Percaya pada sorga dan neraka bukan sekedar percaya akan adanya "kenikmatan" fisik di hari kelak, di mana orang-orang beriman akan menikmati puluhan bidadari molek dan minum arak yang lezat sebagaimana digambarkan dalam Qur'an selama ini. Penggambaran sorga yang serba fisik dan "jasadiah" itu hanya untuk memberi visualisasi pada orang-orang awam saja. Penggambaran semacam itu tak terlalu penting. Inti percaya pada sorga dan neraka adalah percaya pada prinsip keadilan Tuhan. Bahwa suatu hari, tindakan kita di dunia ini akan dimintai tanggung-jawab (hisab), dan masing-masing orang akan mendapatkan balasan yang setimpal. Tuhan tak akan membiarkan kezaliman berlalu begitu saja. Jika seseorang yang melakukan suatu kezaliman tak dapat dibalaskan dengan setimpal di dunia ini, maka di hari kelak nanti, Tuhan akan menjadi Hakim Agung yang akan mengadili orang itu. Tidak semua orang jahat atau despot/tiran di dunia ini mendapatkan hukuman atas ulah mereka. Banyak para tiran, koruptor, dan orang-orang jahat yang hidup mewah dan dimanjakan oleh hukum dunia. Orang-orang ini boleh saja "leha-leha" di dunia, tetapi di hari kelak nanti, mereka akan dihukum oleh Tuhan.
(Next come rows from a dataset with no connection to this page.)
(* ===== verification/Pager.v ===== *)
(** The pager (src/src/storage/pager.rs): the page buffer with its clock
    eviction, page allocation and the two-generation free pool, transactions
    with copied-out original pages, savepoints, rollback, the commit protocol
    over data pages, write-ahead log and superblocks, and LZ4 page slots.

    The database file and the log are [FileIO.file]s.  [cow_state] is filled by
    both constructors and never emptied, so it is the state itself and the
    "missing v2 state" errors do not arise.  The LZ4 codec is a parameter; the
    clock supplies [nanos].  A failpoint that aborts the process is [Panic]. *)
From S2P Require Import Prelude PagerIface FileIO Superblock Wal.

(** A step given by its effect on the state. *)
Definition st_fun {S A} (f : S → res A * S) : ST S A := f.

Definition MAX_PAGES : Z := 1048576.

Inductive PagerFailpoint := AfterDataPagesWrite | AfterDataPagesSync | AfterSuperblockWrite | AfterSuperblockSync.
Inductive PagerFailAction := FailError | FailAbortProcess.
#[export] Instance PagerFailpoint_eq_dec : EqDecision PagerFailpoint.
Proof. solve_decision. Defined.
(** [{:?}] *)
Definition show_failpoint (f : PagerFailpoint) : string :=
  match f with
  | AfterDataPagesWrite => "AfterDataPagesWrite"
  | AfterDataPagesSync => "AfterDataPagesSync"
  | AfterSuperblockWrite => "AfterSuperblockWrite"
  | AfterSuperblockSync => "AfterSuperblockSync"
  end.

Record Page := mkPage { data : bytes; dirty : bool; snapshotted : bool; recently_used : bool }.
Record DbHeader := mkDbHeader {
  db_page_size : Z; total_pages : Z; first_freelist_page : Z; freelist_count : Z; schema_version : Z
}.
Record CowTxnState := mkCowTxn {
  txid : Z; base_generation : Z; target_generation : Z; freed_root : option Z; freed_tail : option Z
}.
Record CowPagerState := mkCow {
  active_superblock : SuperblockV2; active_slot : SuperblockSlot; next_txid : Z; active_tx : option CowTxnState
}.
Record TxnSnapshot := mkTxnSnapshot {
  snap_header : DbHeader; snap_superblock : SuperblockV2; snap_slot : SuperblockSlot;
  original_pages : gmap Z bytes; snap_total_pages : Z
}.
Record SavepointMarker := mkSavepoint {
  sp_name : string; sp_header : DbHeader; sp_superblock : SuperblockV2; sp_slot : SuperblockSlot;
  sp_total_pages : Z; watermark_keys : gset Z
}.
Inductive FlushMethod := Fsync | FdataSync | FlushNone.
Record EngineConfig := mkEngineConfig {
  buffer_pool_pages : Z; wal_auto_checkpoint : Z; wal_enabled : bool; cfg_use_lz4 : bool; flush_method : FlushMethod
}.
Definition EngineConfig_default : EngineConfig := mkEngineConfig 256 1000 true false Fsync.

Record Pager := mkPager {
  pfile : option file;
  header : DbHeader;
  pages : list Page;
  loaded : list bool;
  is_memory : bool;
  cow_state : CowPagerState;
  failpoint : option PagerFailpoint;
  fail_action : PagerFailAction;
  txn_snapshot : option TxnSnapshot;
  savepoint_stack : list SavepointMarker;
  bulk_mode : bool;
  max_buffer_pages : Z;
  lru_queue : list Z;
  lru_loaded_count : Z;
  use_lz4 : bool;
  dirty_pages : list Z;
  wal : option Wal;
  engine_config : EngineConfig;
  current_lsn : Z;
  page_lsn : gmap Z Z
}.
Dengan kata lain, percaya pada sorga dan neraka adalah bagian dari prinsip umum tentang keadilan Tuhan, atau keadilan per se.

Inti kedua dalam Islam adalah percaya pada "risalah" atau kerasulan. Manusia tentu tak bisa bercakap-cakap langsung dengan Tuhan. Ketentuan Tuhan hanya bisa disampaikan oleh suatu perantara, yaitu para rasul dan nabi. Umat Islam diharuskan untuk percaya kepada adanya rasul dan nabi, bukan hanya Nabi Muhammad saja, tetapi seluruh nabi yang pernah diutus oleh Tuhan ke dunia ini. Dalam Qur'an ditegaskan sbb: "wa ma min ummatin illa khala fiha nadhir" (QS 35:24). Artinya: tak ada suatu bangsa kecuali pada mereka pernah berlalu seorang pembawa peringatan (tentang kebenaran). Ayat ini dengan jelas sekali menegaskan bahwa Tuhan mengutus "juru terang" atau pengingat (nadhir) yang mengabarkan kebenaran kepada semua bangsa di dunia ini. Berdasarkan ayat ini, saya dengan penuh kemantapan hati percaya bahwa para orang-orang bijak dari Timur yang membawa agama Hindu, Budha, Konfusianisme, atau para filsuf Yunani yang membawa ajaran kebenaran, atau guru-guru bijak lain yang bertebaran di segala penjuru dunia yang tak pernah kita kenal namanya, adalah para utusan Tuhan. Oleh karena itu, seorang beriman sudah seharusnya belajar tentang kebenaran dari orang-orang bijak yang bertebaran di seluruh dunia itu. Sebagaimana pernah dikatakan oleh Ali ibn Abi Talib, menantu dan sepupu Nabi Muhammad sendiri, "al-hikmah dhallat al-mu'min, anna wajadaha akhadhaha". Artinya: ajaran kebijaksanaan adalah barang hilang milik orang beriman; di mana pun mereka menjumpainya, mereka sebaiknya segera memungutnya. Seorang Muslim tidak kehilangan keislamannya karena belajar kebenaran dari agama-agama lain. Justeru itulah yang diperintahkan oleh agama. Kebenaran adalah berasa dari sumber yang sama, yaitu Tuhan yang satu. Kita tak selayaknya menghindar dari kebenaran hanya gara-gara kebenaran itu berasal dari agama lain.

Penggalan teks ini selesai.